Tranform a function defining a spectrum into a histogram of binned data points.

- method_name: "general_data_reducer"
  module_name: "general_data_reducer"
  input_file_name: "input.root" # Path to the root file that contains the raw data
  input_file_format: "root" # Format of the input file
                            # Currently only root is supported
  input_tree: "spectrum" #  Name of the root tree containing data of interest
  data: ["KE"] # Optional list of names of branches of the data to be binned
  minX:[18500.] # Optional list of minimum x axis values of the data to be binned
  maxX:[18600.] # Optional list of maximum x axis values of the data to be binned
  nBinHisto:[50] # List of desired number of bins in each histogram
  output_file_name: "out.root", # Path to the file where the binned data will be saved
  output_file_format: "root", # Format of the output file
  output_file_option: RECREATE # RECREATE will erase and recreate the output file
                               # UPDATE will open a file (after creating it, if it does not exist) and update the file.

Plot

“do_plots : true” must be in the morpho dictionary.

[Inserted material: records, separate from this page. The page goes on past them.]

(* ===== verification/Sse.v ===== *)
(** * Server-sent events

    [createSseClient] of [src/web/src/api/generated/core/serverSentEvents.gen.ts] and the [sse] methods
    of [client/client.gen.ts] that call it. The generator runs in the monad of [Client.v], over a world
    and the variables it keeps, with a log of what it does in the order it does it.

    The fetched body is the list of texts the decoder yields and the way it ends; a cancelled reader
    reports the end at its next read. The consumer answers every value with [next] or [return], or throws
    into the generator. Delays are integers: a delay the server sends is exact up to 2^53. *)

From S2P Require Import Prelude JsString Regex JsNumber Json PathSerializer Client.
Local Open Scope string_scope.

(** ** The text of a stream *)

Definition CR : ascii := "013".
Definition LF : ascii := "010".
Definition newline : string := String LF "".
Definition blank_line : string := newline ++ newline.

(** [s.replace(/\r\n?/g, '\n')] *)
Fixpoint normalize (s : string) : string :=
  match s with
  | "" => ""
  | String c r =>
      if Ascii.eqb c CR then
        String LF match r with
                  | "" => ""
                  | String d r2 => if Ascii.eqb d LF then normalize r2 else normalize r
                  end
      else String c (normalize r)
  end.

(** One read: the buffer grows, its complete chunks are taken off, the rest is kept. *)
Definition feed (buffer value : string) : list string * string :=
  let chunks := split_str blank_line (normalize (buffer ++ value)) in
  (removelast chunks, List.last chunks "").
Lemma typed_operation op (o : Options) : typed op o = true → op ∈ operations.
Proof using Type.
  intros (e & He & <- & _)%typed_endpoint. assert (map e_op endpoints = operations) as <- by (vm_compute; reflexivity).
  apply list_elem_of_In, in_map. by apply list_elem_of_In.
Qed.

Lemma file_not_json n j : conforms n (TObject [req "file" TFile]) j = false.
Proof using Type.
  destruct n as [|n]; [done|]. destruct j as [| | | | |[|[k x] ms]]; try done.
  cbn [conforms forallb find_field req fst snd]. destruct (String.eqb "file" k); [|done]. destruct n; [done|]. by destruct x.
Qed.

(** A body comes with a method that takes it, and JSON with its content type. *)
Lemma typed_body op (o : Options) : typed op o = true →
  body_allowed op o ∧ match opt_body o with Some (JsonBody _) => op_content op = JsonContent | _ => True end.
Proof using Type.
  intros (e & _ & <- & Hok & _ & _ & Hb)%typed_endpoint. unfold endpoint_ok in Hok. rewrite !andb_true_iff in Hok.
  destruct Hok as [[[[[[[[[_ _] _] _] Hc%bool_decide_eq_true] Hm] _] _] _] _]. unfold body_typed, body_allowed in *.
  destruct (d_body (e_data e)) as [t|], (opt_body o) as [b|]; try done; [|by destruct t|by split; [left|]].
  apply negb_true_iff, includes_str_false in Hm. rewrite !not_elem_of_cons in Hm. destruct Hm as (Hg & Hh & _).
  split; [by right|]. clear Hg Hh. destruct b as [j|f]; [|done].
  rewrite Hc. clear Hc. assert (∀ fs, t = TObject fs → fs ≠ [req "file" TFile]) as Hn.
  { intros fs -> ->. cbn [named] in Hb. by rewrite file_not_json in Hb. }
  destruct t as [| | | | | | | | |fs| |a b]; try done. specialize (Hn fs eq_refl). clear -Hn. unfold req in Hn.
  by repeat (case_match; try done).
Qed.

Lemma built_body op (o : Options) r : typed op o = true → bodySerializer (opt_config o) = None → built boundary origin op o = inl r →
  match opt_body o with
  | None => rq_body r = None
  | Some (JsonBody j) => rq_body r = Some (PText (stringify j))
  | Some (FileBody _) => True
  end.
Proof using Type.
  intros Ht Hs Hr. destruct (typed_body op o Ht) as [Ha Hc]. destruct (built_request boundary origin op o Ha) as (r' & Hr' & _ & _ & Hb & _).
  assert (r' = r) as -> by congruence. rewrite Hb. unfold getValidRequestBody, resolved. cbn [o_body].
  destruct (opt_body o) as [[j|f]|] eqn:Eo; [|done|done].
  cbn [o_config o_serializedBody]. unfold serialized. rewrite Eo, api_config. cbn [spread bodySerializer over ro_config op_options]. rewrite Hs, Hc.
  cbn. destruct (stringify_head j) as (c & s & -> & _). done.
Qed.

(** Two platforms that answer every typed request alike make no difference to a typed call. *)
Lemma send_cong f1 f2 op (o : Options) w : (∀ r w, request_typed r → f1 r w = f2 r w) →
  plain o → typed op o = true → bodySerializer (opt_config o) = None → (∀ files, opt_body o ≠ Some (FileBody files)) →
  send boundary f1 origin op o w = send boundary f2 origin op o w.
Proof using Horigin.
  intros Hf Hp Ht Hs Hb. rewrite !send_eq by done. destruct (built boundary origin op o) as [r|e] eqn:Er; [|done]. cbv zeta.
  assert (fetch_of f1 op o (with_token w r) w = fetch_of f2 op o (with_token w r) w) as ->; [|done].
  unfold fetch_of. destruct (fetch (opt_config o)) as [g|]; [done|]. apply Hf. exists op, o.
  destruct (with_token_same w r) as (-> & -> & ->). destruct (built_request boundary origin op o (proj1 (typed_body op o Ht))) as (r' & Hr' & Hm & Hu & _).
  assert (r' = r) as -> by congruence. split_and!; [by eapply typed_operation|done|done| |].
  - by rewrite Hu, build_url.
  - pose proof (built_body op o r Ht Hs Er) as H. destruct (opt_body o) as [[j|files]|]; [done| |done]. by destruct (Hb files).
Qed.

The dictionaries below should be placed in a “which_plot” dictionary inside the “plot” dictionary.

contours

contours creates a matrix of contour plots using a stanfit object

- method_name: "contours"
  module_name: "contours"
  read_cache_name: "cache_name_file.txt" # File containing path to stan model cache
  input_fit_name: "analysis_fit.pkl"# pickle file containing stan fit object
  output_path: "./results/" # Directory to save results in
  result_names: ["param1", "param2", "param3"] # Names of parameters to plot
  output_format: "pdf"

histo

Plot a 1D histogram using a list of data

- method_name: "histo"
  module_name: "histo"

spectra

Plot a 1D histogram using 2 lists of data giving an x point and the corresponding bin contents

- method_name: "spectra"
  module_name: "histo"
  title: "histo"
  input_file_name : "input.root"
  input_tree: "tree_name"
  output_path: "output.root"
  data:
      - param_name

histo2D

Plot a 2D histogram using 2 lists of data

- method_name: "histo2D"
  module_name: "histo"
  input_file_name : "input.root"
  input_tree: "tree_name"
  root_plot_option: "contz"
  data:
    - list_x_branch
    - list_y_branch

histo2D_divergence

Plot a 2D histogram with divergence indicated by point color

- method_name: "histo2D_divergence"
  module_name: "histo"
  input_file_name : "input.root"
  input_tree: "tree_name"
  root_plot_option: "contz"
  data:
    - list_x_branch
    - list_y_branch

aposteriori_distribution

Plot a grid of 2D histograms

- method_name: "aposteriori_distribution"
  module_name: "histo"
  input_file_name : "input.root"
  input_tree: "tree_name"
  root_plot_option: "cont"
  output_path: output.root
  title: "aposteriori_plots"
  output_format: pdf
  output_width: 12000
  output_height: 1100
  data:
    - param1
    - param2
    - param3

correlation_factors

Plot a grid of correlation factors

- method_name: "correlation_factors"
  module_name: "histo"
  input_file_name : "input.root"
  input_tree: "tree_name"
  root_plot_option: "cont"
  output_path: output.root
  title: "aposteriori_plots"
  output_format: pdf
  output_width: 12000
  output_height: 1100
  data:
    - param1
    - param2
    - param3

Contribute

Branching Model

Morpho uses the git flow branching model, as described here. In summary, the master branch is reserved for numbered releases of morpho. The only branches that may branch off of master are hotfixes. All development should branch off of the develop branch, and merge back into the develop branch when complete. Once the develop branch is ready to go into a numbered release, a release branch is created where any final testing and bug fixing is carried out. This release branch is then merged into master, and the resulting commit is tagged with the number of the new release.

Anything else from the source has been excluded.